Physical characteristics
- Source: Utozero [ru]
- Mouth: Lake Ladoga
- • coordinates: 61°03′22″N 32°35′42″E﻿ / ﻿61.0562°N 32.5949°E
- Length: 87 km (54 mi)
- Basin size: 2,620 km^{2} (1,010 sq mi)

Basin features
- Progression: Lake Ladoga→ Neva→ Gulf of Finland

= Olonka =

River in the Republic of Karelia, Russia

The Olonka (Олонка, Anuksenjogi) is a river in the Republic of Karelia, Russia. It gave the name to the town of Olonets by the river and eventually to the surrounding territory (Olonets Governorate, Olonets Krai, now Olonetsky District). It flows out of the lake Utozero and discharges into Lake Ladoga. It is 87 km long, and has a drainage basin of 2620 km2.
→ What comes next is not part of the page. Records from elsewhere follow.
(* ===== verification/MkfsProps.v ===== *)
(** * mkfs: the image is a well-formed file system *)
From stdpp Require Import gmap.
From S2P Require Import Prelude Cstring Block Bio Fs FsTheory FsFile FsProps Mkfs MkfsTheory.

Import Mkfs.

(** ** The image while files are added *)

(** The blocks that files take, and whether they fit. *)
Definition usedz (L : list (Z * list Z)) : Z := foldr (fun x n => cst (nbof x.2) + n) 0 L.
Definition fits (L : list (Z * list Z)) : Prop := nmeta + usedz L <= FSSIZE /\ Forall (fun x => Z.of_nat (length x.2) <= MAXFILE * BS) L.

Fixpoint le_files (L L' : list (Z * list Z)) : Prop :=
  match L, L' with
  | [], _ => True
  | x :: L, y :: L' => (length x.2 <= length y.2)%nat /\ le_files L L'
  | _, [] => False
  end.

Lemma nbof_nonneg c : 0 <= nbof c.
Proof. unfold nbof. zlia. Qed.

Lemma cst_nonneg n : 0 <= n -> 0 <= cst n.
Proof. intros. unfold cst. destruct (12 <? n); lia. Qed.

Lemma usedz_cons x L : usedz (x :: L) = cst (nbof x.2) + usedz L.
Proof. done. Qed.

Lemma usedz_nonneg L : 0 <= usedz L.
Proof. induction L as [|x L IH]; [done|]. rewrite usedz_cons. pose proof (cst_nonneg (nbof x.2) (nbof_nonneg x.2)). lia. Qed.

Lemma usedz_app L L' : usedz (L ++ L') = usedz L + usedz L'.
Proof. induction L as [|x L IH]; [done|]. cbn [app]. rewrite !usedz_cons, IH. lia. Qed.

Lemma usedz_insert L j t c c' : L !! j = Some (t, c) -> usedz (<[j := (t, c')]> L) = usedz L + cst (nbof c') - cst (nbof c).
Proof.
  intros Hj. rewrite insert_take_drop by (by apply lookup_lt_Some in Hj). rewrite <- (take_drop_middle L j _ Hj) at 3. rewrite !usedz_app, !usedz_cons. cbn [snd]. lia.
Qed.

Lemma fits_mono L L' : le_files L L' -> fits L' -> fits L.
Proof.
  intros Hle [H1 H2]. assert (usedz L <= usedz L' /\ Forall (fun x => Z.of_nat (length x.2) <= MAXFILE * BS) L) as [? ?]; [|split; [lia|done]].
  clear H1. revert L' Hle H2. induction L as [|x L IH]; intros [|y L'] Hle H2; cbn [le_files] in Hle; try done; [split; [apply (usedz_nonneg (y :: L'))|done]|].
  destruct Hle as [Hx Hle]. apply Forall_cons in H2 as [Hy H2]. destruct (IH L' Hle H2) as [IH1 IH2]. split; [|constructor; [lia|done]].
  assert (cst (nbof x.2) <= cst (nbof y.2)) by (apply cst_mono; unfold nbof; zlia). rewrite !usedz_cons. lia.
Qed.

Lemma le_files_refl L : le_files L L.
Proof. induction L; cbn; auto. Qed.

Lemma le_files_insert L j x y : (length x.2 <= length y.2)%nat -> le_files (<[j := x]> L) (<[j := y]> L).
Proof. intros H. revert j. induction L as [|z L IH]; intros [|j]; cbn; auto using le_files_refl. Qed.

Lemma le_files_app L L' M : le_files L L' -> le_files L (L' ++ M).
Proof. revert L'. induction L as [|x L IH]; intros [|y L'] H; cbn in *; try done. destruct H. auto. Qed.

(** [L] has the type and the bytes of the inodes made so far. *)
Record MKI (s : mk) (L : list (Z * list Z)) : Prop := {
  m_base : base s;
  m_sb : sect s 1 = splice zero_block 0 (sb_bytes sb);
  m_zero : forall n, 2 <= n < 32 \/ 45 <= n < 47 -> sect s n = zero_block;
  m_next : freeinode s = 1 + Z.of_nat (length L);
  m_count : (length L <= 199)%nat;
  m_used : freeblock s = nmeta + usedz L;
  m_file : forall j t c, L !! j = Some (t, c) -> 0 <= t < 32768 /\ Z.of_nat (length c) <= MAXFILE * BS /\
    exists a, inode_at (sect s) (1 + Z.of_nat j) = dnode t (Z.of_nat (length c)) a /\ FileI (sect s) nmeta (freeblock s) (dnode t (Z.of_nat (length c)) a) (nbof c) (gof c);
  m_apart : forall j k t c t' c' b, j <> k -> L !! j = Some (t, c) -> L !! k = Some (t', c') ->
    own (sect s) (inode_at (sect s) (1 + Z.of_nat j)) (nbof c) b -> ~ own (sect s) (inode_at (sect s) (1 + Z.of_nat k)) (nbof c') b;
  m_unused : forall num, freeinode s <= num < 208 -> i_type (inode_at (sect s) num) = 0
}.

Lemma FileI_empty v t : FileI v nmeta nmeta (dnode t 0 (replicate 13 0)) 0 (gof []).
Proof.
  assert (Ha : forall n, addr_at (dnode t 0 (replicate 13 0)) n = 0) by (intros n; unfold addr_at; cbn [addrs dnode]; destruct (replicate 13 0 !! n) eqn:E; [by apply lookup_replicate in E as [-> _]|done]).
  assert (Hi : forall n, iblk v (dnode t 0 (replicate 13 0)) n = 0) by (intros n; unfold iblk; rewrite !Ha; by destruct (n <? 12)).
  split; try (intros; lia); [done|done| |]; [intros n Hn; left; rewrite Hi; lia|left; rewrite Ha; done].
Qed.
The 1906 Russian Brockhaus and Efron Encyclopedic Dictionary writes that Olonka flows from Lake Topornoye, through lakes Vagvozero, Utozero and Torosozero, and eventually to Lake Ladoga. The section between Topornoye and Utozero is now referred to as Topornaya (Топорная). The highest point of this drainage chain is Kaskozero, which overspills into Lake Pyyre Järvi (Pyureyarvi, Пюреярви), which is connected by a shallow creek to Topornoye.

Most important tributaries are Megrega (by Olonets) and Tuksa rivers.